Bien sûr, on ne pourrait pas d’un coup de baguette magique châtrer le vin de son alcool ; mais c’est l’idée qui est intéressante ici : on aime une personne pour ce qu’elle est, et encore pour sa beauté ou son charme, généralement sans rien dire de ses attributs sexuels – dont on ne saurait pourtant se passer. Le vin est lui aussi aimé, chanté pour ses attributs les plus nobles, ses beaux arômes ou sa remarquable longueur, et si l’alcool (le sexe) est évoqué, c’est en général seulement pour dire combien il est fondu, intégré aux autres composantes. L’alcool est ainsi évoqué de façon discrète, détournée ; comme la sexualité en amour. Et comme elle, il est indispensable.

 

 

Ivresse et alcool, le titre diabolique

 

Qu’importe le flacon pourvu qu’on ait l’ivresse, écrivait Musset (pour rester dans le XIXème siècle).
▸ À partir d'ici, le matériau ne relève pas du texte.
(** [SentenceTransformer(name)]: every call loads the weights and gives a new
    instance. *)
Definition SentenceTransformer (name : string) (p : process) : nat * process :=
  (length (loaded p), Process (_model p) (loaded p ++ [name])).

Definition get_embedding_model (S : Settings) (p : process) : nat * process :=
  match _model p with
  | None =>
      let '(m, p') := SentenceTransformer (EMBEDDING_MODEL_NAME S) p in
      (m, Process (Some m) (loaded p'))
  | Some m => (m, p)
  end.

(** [VectorService.__init__]: [self.model = SentenceTransformer(...)]. *)
Definition VectorService_init (S : Settings) (p : process) : nat * process :=
  SentenceTransformer (EMBEDDING_MODEL_NAME S) p.

(** [SearchService.__init__]:
    [self.embedding_model = SentenceTransformer(...)]. *)
Definition SearchService_init (S : Settings) (p : process) : nat * process :=
  SentenceTransformer (EMBEDDING_MODEL_NAME S) p.

(** The model instances held once [app.main] is imported: [chat] imports
    [app.services.search], whose last line is [search_service =
    SearchService()], and [ingest] imports [app.services.vector], whose last
    line is [vector_service = VectorService()]. *)
Record services := Services {
  search_service_embedding_model : nat;
  vector_service_model : nat
}.

Definition import_app_main (S : Settings) (p : process) : services * process :=
  let '(sm, p1) := SearchService_init S p in
  let '(vm, p2) := VectorService_init S p1 in
  (Services sm vm, p2).

End embeddings.

(** ** [app/services/vector.py] *)

Module vector.

Definition exclude_fields : gset string :=
  {[ "coordinates"; "parent_id"; "element_id"; "orig_elements" ]}.

Definition json_fields : gset string := {[ "metadata_json" ]}.

Definition batch_size : nat := 100.

Section services.
Context (E : externals).

(** One turn of the loop of [_sanitize_metadata]: [None] when the field is
    skipped, the value stored under [key] otherwise. *)
Definition sanitize_field (key : string) (value : pyval)
  : outcome (option pyval) :=
  if decide (key ∈ exclude_fields) then Returned None
  else match value with
  | VNone => Returned None
  | VStr _ | VInt _ | VFloat _ | VBool _ => Returned (Some value)
  | VList items =>
      if forallb is_str items then Returned (Some value)
      else if decide (key ∈ json_fields) then
        text ← json_dumps E value; Returned (Some (VStr text))
      else Returned None
  | VDict _ =>
      if decide (key ∈ json_fields) then
        text ← json_dumps E value; Returned (Some (VStr text))
      else Returned None
  | VOther o =>
      match obj_str o with
      | Returned text => Returned (Some (VStr text))
      | Raised _ => Returned None
      end
  end.

Definition sanitize_step (key : string) (value : pyval)
    (acc : outcome (gmap string pyval)) : outcome (gmap string pyval) :=
  sanitized ← acc;
  field ← sanitize_field key value;
  Returned (match field with
            | Some v => <[key := v]> sanitized
            | None => sanitized
            end).

Definition _sanitize_metadata (metadata : gmap string pyval)
  : outcome (gmap string pyval) :=
  map_fold sanitize_step (Returned ∅) metadata.

(** [self.model.encode(texts, ...)] on one batch. *)
Definition encode_batch (texts : list string) : M (list vector) := λ w,
  (model_encode E (w_history w) texts, record_event (EvEncode texts) w).

(** [self.index.upsert(vectors=...)]: a record replaces the one stored under
    the same id; a call that raises stores nothing. *)
Definition store_records (idx : gmap string vector_record)
    (vectors : list vector_record) : gmap string vector_record :=
  foldl (λ acc r, <[rec_id r := r]> acc) idx vectors.

Definition index_upsert (vectors : list vector_record) : M unit := λ w,
  match index_upsert_fault E (w_history w) vectors with
  | Some e => (Raised e, record_event (EvUpsert vectors) w)
  | None =>
      (Returned tt,
       World (store_records (w_index w) vectors) (w_files w) (w_tasks w)
             (w_history w ++ [EvUpsert vectors]))
  end.

(** The loop over [zip(batch, embeddings)]. *)
Fixpoint prepare_records (pairs : list (chunk * vector))
  : outcome (list vector_record) :=
  match pairs with
  | [] => Returned []
  | (c, emb) :: rest =>
      sanitized_metadata ← _sanitize_metadata (chunk_metadata c);
      vectors_to_upsert ← prepare_records rest;
      Returned
        (VectorRecord (chunk_id c) emb sanitized_metadata :: vectors_to_upsert)
  end.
On pourra en effet dresser des louanges couleur d’or et longues comme un rang de vignes à un vin, qu’au bout du bout, il n’en restera pas moins vrai que l’ivresse qu’il est susceptible de procurer est une partie importante du plaisir qu’il a à offrir.

 

Il y a cependant des ivresses fines et d’autres bestiales. Et le fait de savourer un vin, de l’apprécier doucement, précisément parce qu’il est bon et qu’on ne veut surtout pas épuiser le flacon trop vite, assure une ivresse plus fine, sensuelle.

 

Certains vins sudistes (Rhône, Provence, Languedoc…) titrent aujourd’hui 15°. Ce sont des tempéraments très forts, menaçants – le risque d’ivresse bestiale est ici à son comble. Mais, tels des animaux revêches, on peut les amadouer, les boire comme des caresses, sagement (et au cours d’un repas par exemple). Alors ces vins, si fougueux soient-ils, vous roucoulent dans la main, et offrent un sentiment d’ivresse léger, presque délicat.

 

En somme, l’alcool dans le vin – indispensable et diabolisé sinon diabolique – est complètement racheté par l’amour et la connaissance du vin. Pourvu qu’on traite le vin, le bon vin, comme un objet sentimental (comme d’ailleurs tout autre objet culturel), son sexe alcoolique n’a alors plus rien de maléfique, ni même – pour en revenir un instant à des choses plus terre-à-terre – de dangereux pour la santé.